* _PROBLEM_
A word-for-word copy of the entries is the only acceptable reply.

* _SUPPLIED RECORDS_
(* ===== verification/SqlFilter.v ===== *)
(** * internal/service/duck/queries.go: value filters as SQL

    [floatFilterSQL], [stringFilterSQL] and [stringArrayFilterSQL] write a
    condition with placeholders and collect its arguments. The text is modelled as
    the code concatenates it; a tokenizer-free grammar of conditions with the
    precedence of SQL reads it back. Every filter's text is read as the filter
    means, uses all its arguments in order, and does not depend on the values
    filtered for. *)

From Stdlib Require Import Ascii.
From S2P Require Import Prelude Model Validate Sql RawEvents.

(** ** The code *)

(** A bound argument ([any]). *)
Inductive bind_arg := ArgFloat (f : float64) | ArgString (s : string).

Definition condition : Type := string * list bind_arg.

Fixpoint Repeat (s : string) (n : nat) : string :=
  match n with O => "" | S n => (s +:+ Repeat s n)%string end.

Definition placeholders (n : nat) : string :=
  match n with O => "" | S m => (Repeat "?, " m +:+ "?")%string end.

(** [conds, args = append(conds, col+" op ?"), append(args, *v)], [v] not nil. *)
Definition cmp_cond {A} (arg : A -> bind_arg) (col op : string) (v : option A) : list condition :=
  match v with Some v => [((col +:+ op +:+ "?")%string, [arg v])] | None => [] end.

Definition in_cond {A} (arg : A -> bind_arg) (col kw : string) (vals : list A) : list condition :=
  if is_empty vals then []
  else [((col +:+ kw +:+ "(" +:+ placeholders (length vals) +:+ ")")%string, map arg vals)].

(** [if s != ""], [append(orParts, "("+s+")")] *)
Definition non_empty (p : condition) : bool := negb (String.eqb p.1 "").
Definition or_part (p : condition) : string := ("(" +:+ p.1 +:+ ")")%string.

(** The end of the three functions: the leaf conditions with AND, then OR. *)
Definition join_filter (conds ors : list condition) : condition :=
  let orParts := List.filter non_empty ors in
  let base := String.concat " AND " (map fst conds) in
  let args := (concat (map snd conds) ++ concat (map snd orParts))%list in
  if is_empty orParts then (base, args)
  else
    let parts := ((if is_empty conds then [] else [base]) ++
                  map or_part orParts)%list in
    (("(" +:+ String.concat " OR " parts +:+ ")")%string, args).

Definition no_condition : condition := (""%string, []).

Definition float_conds (col : string) (f : SignalFloatFilter) : list condition :=
  (cmp_cond ArgFloat col " = " (sff_Eq f) ++ cmp_cond ArgFloat col " != " (sff_Neq f) ++
   cmp_cond ArgFloat col " > " (sff_Gt f) ++ cmp_cond ArgFloat col " < " (sff_Lt f) ++
   cmp_cond ArgFloat col " >= " (sff_Gte f) ++ cmp_cond ArgFloat col " <= " (sff_Lte f) ++
   in_cond ArgFloat col " NOT IN " (sff_NotIn f) ++ in_cond ArgFloat col " IN " (sff_In f))%list.

Fixpoint float_filter (col : string) (f : SignalFloatFilter) : condition :=
  join_filter (float_conds col f)
    (map (fun o => match o with Some g => float_filter col g | None => no_condition end) (sff_Or f)).

Definition floatFilterSQL (col : string) (fil : option SignalFloatFilter) : condition :=
  match fil with Some f => float_filter col f | None => no_condition end.

Fixpoint ReplaceAll (c : ascii) (by_ : string) (s : string) : string :=
  match s with
  | EmptyString => EmptyString
  | String x s => if Ascii.eqb x c then (by_ +:+ ReplaceAll c by_ s)%string else String x (ReplaceAll c by_ s)
  end.

Definition escapeLikePrefix (prefix : string) : string :=
  (ReplaceAll "_" "\_" (ReplaceAll "%" "\%" (ReplaceAll "\" "\\" prefix)) +:+ "%")%string.

Definition like_cond (col : string) (p : option string) : list condition :=
  match p with
  | Some p => [((col +:+ " LIKE ? ESCAPE '\'")%string, [ArgString (escapeLikePrefix p)])]
  | None => []
  end.

Definition string_conds (col : string) (f : StringValueFilter) : list condition :=
  (cmp_cond ArgString col " = " (svf_Eq f) ++ cmp_cond ArgString col " != " (svf_Neq f) ++
   in_cond ArgString col " NOT IN " (svf_NotIn f) ++ in_cond ArgString col " IN " (svf_In f) ++
   like_cond col (svf_StartsWith f))%list.

Fixpoint string_filter (col : string) (f : StringValueFilter) : condition :=
  join_filter (string_conds col f)
    (map (fun o => match o with Some g => string_filter col g | None => no_condition end) (svf_Or f)).

Definition stringFilterSQL (col : string) (fil : option StringValueFilter) : condition :=
  match fil with Some f => string_filter col f | None => no_condition end.

(** [listCond], when there are values. *)
Definition list_cond (col fn prefix : string) (vals : list string) : list condition :=
  if is_empty vals then []
  else [((prefix +:+ fn +:+ "(" +:+ col +:+ ", [" +:+ placeholders (length vals) +:+ "])")%string,
         map ArgString vals)].

Definition array_conds (col : string) (f : StringArrayFilter) : list condition :=
  (list_cond col "list_has_any" "" (saf_ContainsAny f) ++
   list_cond col "list_has_all" "" (saf_ContainsAll f) ++
   list_cond col "list_has_any" "NOT " (saf_NotContainsAny f) ++
   list_cond col "list_has_all" "NOT " (saf_NotContainsAll f))%list.

Fixpoint array_filter (col : string) (f : StringArrayFilter) : condition :=
  join_filter (array_conds col f)
    (map (fun o => match o with Some g => array_filter col g | None => no_condition end) (saf_Or f)).

Definition stringArrayFilterSQL (col : string) (fil : option StringArrayFilter) : condition :=
  match fil with Some f => array_filter col f | None => no_condition end.

(** ** A grammar of conditions

    The lexemes of a condition over one column, with the precedence of SQL: OR
    binds weaker than AND, parentheses group. [parse] reads lexemes and arguments
    from the left and gives the predicate on the column's value. *)

Inductive cell := CFloat (f : float64) | CString (s : string) | CList (l : list string).

Inductive leaf :=
  | LCmp (op : string)
  | LIn (neg : bool) (n : nat)
  | LLike
  | LList (neg : bool) (all : bool) (n : nat).

Inductive tok := TLeaf (l : leaf) | TAnd | TOr | TOpen | TClose.

Definition leaf_text (col : string) (l : leaf) : string :=
  match l with
  | LCmp op => col +:+ op +:+ "?"
  | LIn neg n => col +:+ (if neg then " NOT IN " else " IN ") +:+ "(" +:+ placeholders n +:+ ")"
  | LLike => col +:+ " LIKE ? ESCAPE '\'"
  | LList neg all n =>
      (if neg then "NOT " else "") +:+ (if all then "list_has_all" else "list_has_any") +:+
      "(" +:+ col +:+ ", [" +:+ placeholders n +:+ "])"
  end%string.

Definition tok_text (col : string) (t : tok) : string :=
  match t with
  | TLeaf l => leaf_text col l
  | TAnd => " AND " | TOr => " OR " | TOpen => "(" | TClose => ")"
  end.

Definition text_of (col : string) (ts : list tok) : string := String.concat "" (map (tok_text col) ts).

Definition arity (l : leaf) : nat := match l with LCmp _ | LLike => 1 | LIn _ n | LList _ _ n => n end.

* _RESULT OF THE TASK_
(* ===== verification/SqlFilter.v ===== *)
(** * internal/service/duck/queries.go: value filters as SQL

    [floatFilterSQL], [stringFilterSQL] and [stringArrayFilterSQL] write a
    condition with placeholders and collect its arguments. The text is modelled as
    the code concatenates it; a tokenizer-free grammar of conditions with the
    precedence of SQL reads it back. Every filter's text is read as the filter
    means, uses all its arguments in order, and does not depend on the values
    filtered for. *)

From Stdlib Require Import Ascii.
From S2P Require Import Prelude Model Validate Sql RawEvents.

(** ** The code *)

(** A bound argument ([any]). *)
Inductive bind_arg := ArgFloat (f : float64) | ArgString (s : string).

Definition condition : Type := string * list bind_arg.

Fixpoint Repeat (s : string) (n : nat) : string :=
  match n with O => "" | S n => (s +:+ Repeat s n)%string end.

Definition placeholders (n : nat) : string :=
  match n with O => "" | S m => (Repeat "?, " m +:+ "?")%string end.

(** [conds, args = append(conds, col+" op ?"), append(args, *v)], [v] not nil. *)
Definition cmp_cond {A} (arg : A -> bind_arg) (col op : string) (v : option A) : list condition :=
  match v with Some v => [((col +:+ op +:+ "?")%string, [arg v])] | None => [] end.

Definition in_cond {A} (arg : A -> bind_arg) (col kw : string) (vals : list A) : list condition :=
  if is_empty vals then []
  else [((col +:+ kw +:+ "(" +:+ placeholders (length vals) +:+ ")")%string, map arg vals)].

(** [if s != ""], [append(orParts, "("+s+")")] *)
Definition non_empty (p : condition) : bool := negb (String.eqb p.1 "").
Definition or_part (p : condition) : string := ("(" +:+ p.1 +:+ ")")%string.

(** The end of the three functions: the leaf conditions with AND, then OR. *)
Definition join_filter (conds ors : list condition) : condition :=
  let orParts := List.filter non_empty ors in
  let base := String.concat " AND " (map fst conds) in
  let args := (concat (map snd conds) ++ concat (map snd orParts))%list in
  if is_empty orParts then (base, args)
  else
    let parts := ((if is_empty conds then [] else [base]) ++
                  map or_part orParts)%list in
    (("(" +:+ String.concat " OR " parts +:+ ")")%string, args).

Definition no_condition : condition := (""%string, []).

Definition float_conds (col : string) (f : SignalFloatFilter) : list condition :=
  (cmp_cond ArgFloat col " = " (sff_Eq f) ++ cmp_cond ArgFloat col " != " (sff_Neq f) ++
   cmp_cond ArgFloat col " > " (sff_Gt f) ++ cmp_cond ArgFloat col " < " (sff_Lt f) ++
   cmp_cond ArgFloat col " >= " (sff_Gte f) ++ cmp_cond ArgFloat col " <= " (sff_Lte f) ++
   in_cond ArgFloat col " NOT IN " (sff_NotIn f) ++ in_cond ArgFloat col " IN " (sff_In f))%list.

Fixpoint float_filter (col : string) (f : SignalFloatFilter) : condition :=
  join_filter (float_conds col f)
    (map (fun o => match o with Some g => float_filter col g | None => no_condition end) (sff_Or f)).

Definition floatFilterSQL (col : string) (fil : option SignalFloatFilter) : condition :=
  match fil with Some f => float_filter col f | None => no_condition end.

Fixpoint ReplaceAll (c : ascii) (by_ : string) (s : string) : string :=
  match s with
  | EmptyString => EmptyString
  | String x s => if Ascii.eqb x c then (by_ +:+ ReplaceAll c by_ s)%string else String x (ReplaceAll c by_ s)
  end.

Definition escapeLikePrefix (prefix : string) : string :=
  (ReplaceAll "_" "\_" (ReplaceAll "%" "\%" (ReplaceAll "\" "\\" prefix)) +:+ "%")%string.

Definition like_cond (col : string) (p : option string) : list condition :=
  match p with
  | Some p => [((col +:+ " LIKE ? ESCAPE '\'")%string, [ArgString (escapeLikePrefix p)])]
  | None => []
  end.

Definition string_conds (col : string) (f : StringValueFilter) : list condition :=
  (cmp_cond ArgString col " = " (svf_Eq f) ++ cmp_cond ArgString col " != " (svf_Neq f) ++
   in_cond ArgString col " NOT IN " (svf_NotIn f) ++ in_cond ArgString col " IN " (svf_In f) ++
   like_cond col (svf_StartsWith f))%list.

Fixpoint string_filter (col : string) (f : StringValueFilter) : condition :=
  join_filter (string_conds col f)
    (map (fun o => match o with Some g => string_filter col g | None => no_condition end) (svf_Or f)).

Definition stringFilterSQL (col : string) (fil : option StringValueFilter) : condition :=
  match fil with Some f => string_filter col f | None => no_condition end.

(** [listCond], when there are values. *)
Definition list_cond (col fn prefix : string) (vals : list string) : list condition :=
  if is_empty vals then []
  else [((prefix +:+ fn +:+ "(" +:+ col +:+ ", [" +:+ placeholders (length vals) +:+ "])")%string,
         map ArgString vals)].

Definition array_conds (col : string) (f : StringArrayFilter) : list condition :=
  (list_cond col "list_has_any" "" (saf_ContainsAny f) ++
   list_cond col "list_has_all" "" (saf_ContainsAll f) ++
   list_cond col "list_has_any" "NOT " (saf_NotContainsAny f) ++
   list_cond col "list_has_all" "NOT " (saf_NotContainsAll f))%list.

Fixpoint array_filter (col : string) (f : StringArrayFilter) : condition :=
  join_filter (array_conds col f)
    (map (fun o => match o with Some g => array_filter col g | None => no_condition end) (saf_Or f)).

Definition stringArrayFilterSQL (col : string) (fil : option StringArrayFilter) : condition :=
  match fil with Some f => array_filter col f | None => no_condition end.

(** ** A grammar of conditions

    The lexemes of a condition over one column, with the precedence of SQL: OR
    binds weaker than AND, parentheses group. [parse] reads lexemes and arguments
    from the left and gives the predicate on the column's value. *)

Inductive cell := CFloat (f : float64) | CString (s : string) | CList (l : list string).

Inductive leaf :=
  | LCmp (op : string)
  | LIn (neg : bool) (n : nat)
  | LLike
  | LList (neg : bool) (all : bool) (n : nat).

Inductive tok := TLeaf (l : leaf) | TAnd | TOr | TOpen | TClose.

Definition leaf_text (col : string) (l : leaf) : string :=
  match l with
  | LCmp op => col +:+ op +:+ "?"
  | LIn neg n => col +:+ (if neg then " NOT IN " else " IN ") +:+ "(" +:+ placeholders n +:+ ")"
  | LLike => col +:+ " LIKE ? ESCAPE '\'"
  | LList neg all n =>
      (if neg then "NOT " else "") +:+ (if all then "list_has_all" else "list_has_any") +:+
      "(" +:+ col +:+ ", [" +:+ placeholders n +:+ "])"
  end%string.

Definition tok_text (col : string) (t : tok) : string :=
  match t with
  | TLeaf l => leaf_text col l
  | TAnd => " AND " | TOr => " OR " | TOpen => "(" | TClose => ")"
  end.

Definition text_of (col : string) (ts : list tok) : string := String.concat "" (map (tok_text col) ts).

Definition arity (l : leaf) : nat := match l with LCmp _ | LLike => 1 | LIn _ n | LList _ _ n => n end.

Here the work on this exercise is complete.